子育て関連では「おしりふき」と表記されるのがほとんどなので、「お尻拭き」なんて、なんとも古風な表記だなあというつっこみも入れたくなってしまいますが、それはともかくとして、1パックじゃ日常使いとしても全く足りないのです。

おしりふきの1パックはだいたい60枚から80枚入っています。11ヶ月のお子さんの「小」の回数は10〜16回。「大」は1〜2回と言われています。小のおしりふきの1回についての使用平均は1〜2枚、大は4〜6枚と言われています。
もっとも少なく計算して、10×1+1×4=14枚
もっとも多く計算して、16×2+2×6=44枚
ということなので、80枚だと、多い人だとたった1日しかもたないことになってしまいます。それに、おしりを拭いたら今度は自分の手も拭くのです。そうして1回に1度手をふいたと計算をすると、1日に使われる量は、25枚〜62枚になります。1パック80枚しか用意していないなんて、日常使用としても少なすぎですし、日常備蓄としても当然少なすぎるということになります。

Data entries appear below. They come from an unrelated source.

Example demo_wns : wns_ns (read_reports JFloat demo_timing "") = JFloat "0.125".
Proof. vm_compute. reflexivity. Qed.

Lemma check_signs_off_witness : exists drc_text,
  read_report (H := demo) (pnames demo_root ["project"; "reports"; "post_impl_drc.rpt"]) demo_signed =
    (Ok drc_text, demo_signed) /\ findall DRC_PATTERN drc_text = [].
Proof.
  destruct (check_signs_off (H := demo) JFloat demo_root "pynq_z2" None demo_signed
    (pnames demo_root ["result.json"]) (check (H := demo) JFloat demo_root "pynq_z2" None demo_signed).2)
    as (_ & _ & timing_text & drc_text & content & extra & t & _ & _ & Hd & Hf & _).
  - by_eval.
  - by_eval.
  - exists drc_text. split; [exact Hd|exact Hf].
Defined.


(** C30: [build_spike] skips work only for unchanged inputs, and makes its result current.  The
    fingerprint is the digest of the digests of five files: the two lock files, the two patches and
    the script.  When the script ends, either the files of a build are all there, the fingerprint
    recorded with them is this one, no rebuild was forced, and one line was printed and nothing else
    done; or, one after the other: both checkouts were there; everything but a reusable installation was
    removed; the adapter was made from the Ibex sources and patched; Spike was built from the
    Spike sources by a shell program that exited with 0, unless the recorded
    build, whose files are there, was of the same Spike commit with the same flags and
    patch and no rebuild was forced; and the manifest, with this fingerprint, was written last.
    If then the build has left the files it has to leave, the
    manifest is no link and may be read, and the lock files hold text, this fingerprint is the one
    recorded, and building again does nothing. *)
Theorem spike_main_rebuilds a n w w' : spike_main REFERENCE_ROOT a w = (Ok n, w') ->
  exists desired f, desired_manifest w = (Ok desired, w) /\ desired_build w desired f /\
  ((s_force a = false /\ Forall (fun p => is_file_at w p = true) built_files /\
    records_text w MANIFEST "fingerprint" f /\ exists msg, w' = log (EvOut msg) w) \/
   exists reuse w1 w2,
     exists_at w (pnames (repo_path ["sim"; "reference"; "spike"; "upstream"]) [".git"]) = true /\
     exists_at w (pnames (repo_path ["sim"; "reference"; "ibex-cosim"; "upstream"]) [".git"]) = true /\
     (reuse = true -> s_force a = false /\ exists actual, reusable desired actual w) /\
     refreshed reuse (s_jobs a) w w1 /\
     write_json_atomic MANIFEST desired w1 = (Ok tt, w2) /\ (exists msg, w' = log (EvOut msg) w2) /\
     (json_wf desired = true -> json_text desired = true ->
      w_links w1 !! lcanon w1 MANIFEST = None -> lcanon w1 MANIFEST ∉ w_denied w1 ->
      (forall p, p ∈ install_files REFERENCE_ROOT ++ cosim_files REFERENCE_ROOT ->
         is_file_at w1 p = true /\ canon w1 p <> lcanon w1 MANIFEST) ->
      Forall (fun p => is_file_at w2 p = true) built_files /\ records_text w2 MANIFEST "fingerprint" f /\
      is_current REFERENCE_ROOT desired w2 = (Ok true, w2))).
Proof.
  unfold spike_main. intros E. apply bind_ok in E as (u0 & w0 & E0 & E).
  destruct (s_jobs a <? 1); [done|]. apply ret_ok in E0 as [_ ->].
  apply bind_ok in E as (desired & w0 & Ed & E). pose proof Ed as Hd.
  apply desired_manifest_ok in Hd as (-> & d & f & Hdd & Hg & Hb). exists desired, f. split_and!; [done|done|].
  pose proof (db_fingerprint _ _ _ Hb) as Hf.
  apply bind_ok in E as (current & w1 & Ec & E).
  destruct current.
  { left. destruct (s_force a); [by apply ret_ok in Ec as [? _]|].
    pose proof (Reads_is_current _ _ _ _ Ec) as ->. apply (is_current_true _ f) in Ec as [Hfiles Hrec]; [|done].
    split_and!; [done|done|done|]. apply bind_ok in E as (u & w1 & E1 & E). apply ret_ok in E as [_ ->].
    injection E1 as _ <-. by eexists. }
  assert (w1 = w) as ->.
  { destruct (s_force a); [by apply ret_ok in Ec as [_ ->]|]. by eapply Reads_is_current. }
  right. rstep E u1 E1. rstep E u2 E2. apply bind_ok in E as (reuse & w1 & Er & E).
  assert (w1 = w /\ (reuse = true -> s_force a = false /\ exists actual, reusable desired actual w))
    as [-> Hreuse].
  { destruct (s_force a); [by apply ret_ok in Er as [-> ->]|]. pose proof (Reads_reusable _ _ _ _ Er) as ->.
    split; [done|]. intros ->. split; [done|]. by eapply reusable_ok. }
  assert (Hco : forall p m u w1, require_checkout p m w = (Ok u, w1) -> exists_at w (pnames p [".git"]) = true).
  { intros p m u w1 Er'. unfold require_checkout in Er'. rstep Er' e Ee. apply gets_ok in Ee as [-> _].
    apply fail_if_ok in Er' as [Hn _]. by apply negb_false_iff in Hn. }
  apply Hco in E1, E2.
  apply bind_ok in E as (u3 & w1 & Ef & E). apply refresh_ok in Ef.
  apply bind_ok in E as ([] & w2 & Ew & E). apply bind_ok in E as (u4 & w3 & E4 & E). apply ret_ok in E as [_ ->].
  injection E4 as _ <-. exists reuse, w1, w2. split_and!; [exact E1|exact E2|done|done|done|by eexists|].
  intros Hwf Htx Hl Hden Hfiles. subst desired.
  pose proof (is_current_written _ _ _ _ _ Ew Hwf Htx Hg Hl Hden Hfiles) as Hcur.
  destruct (is_current_true _ f _ _ Hf Hcur) as [Hfs Hrec]. by split_and!.
Qed.
End facts.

でも、防災の本にはわりと「おしりふき1パック」という表記が多いように思っています。何かをコピペしているうちに定着してしまったのでしょうか?この手のリストって防災特集で必ず掲載されるものにもかかわらず、細かく読んでいる人が少ないので、検証されていない残念なものになっている気がします。
もちろん、ほとんど使わない人は1パックでもいいわけです。我が家の場合は、「拭く」という摩擦があるだけでかぶれる子だったので、お湯を持ち歩き、シャンプーの小分けボトルで手動のウォッシュレットの様にしていました。災害時は水が足りなくなるので、おしりふきを利用しようと思っていましたが。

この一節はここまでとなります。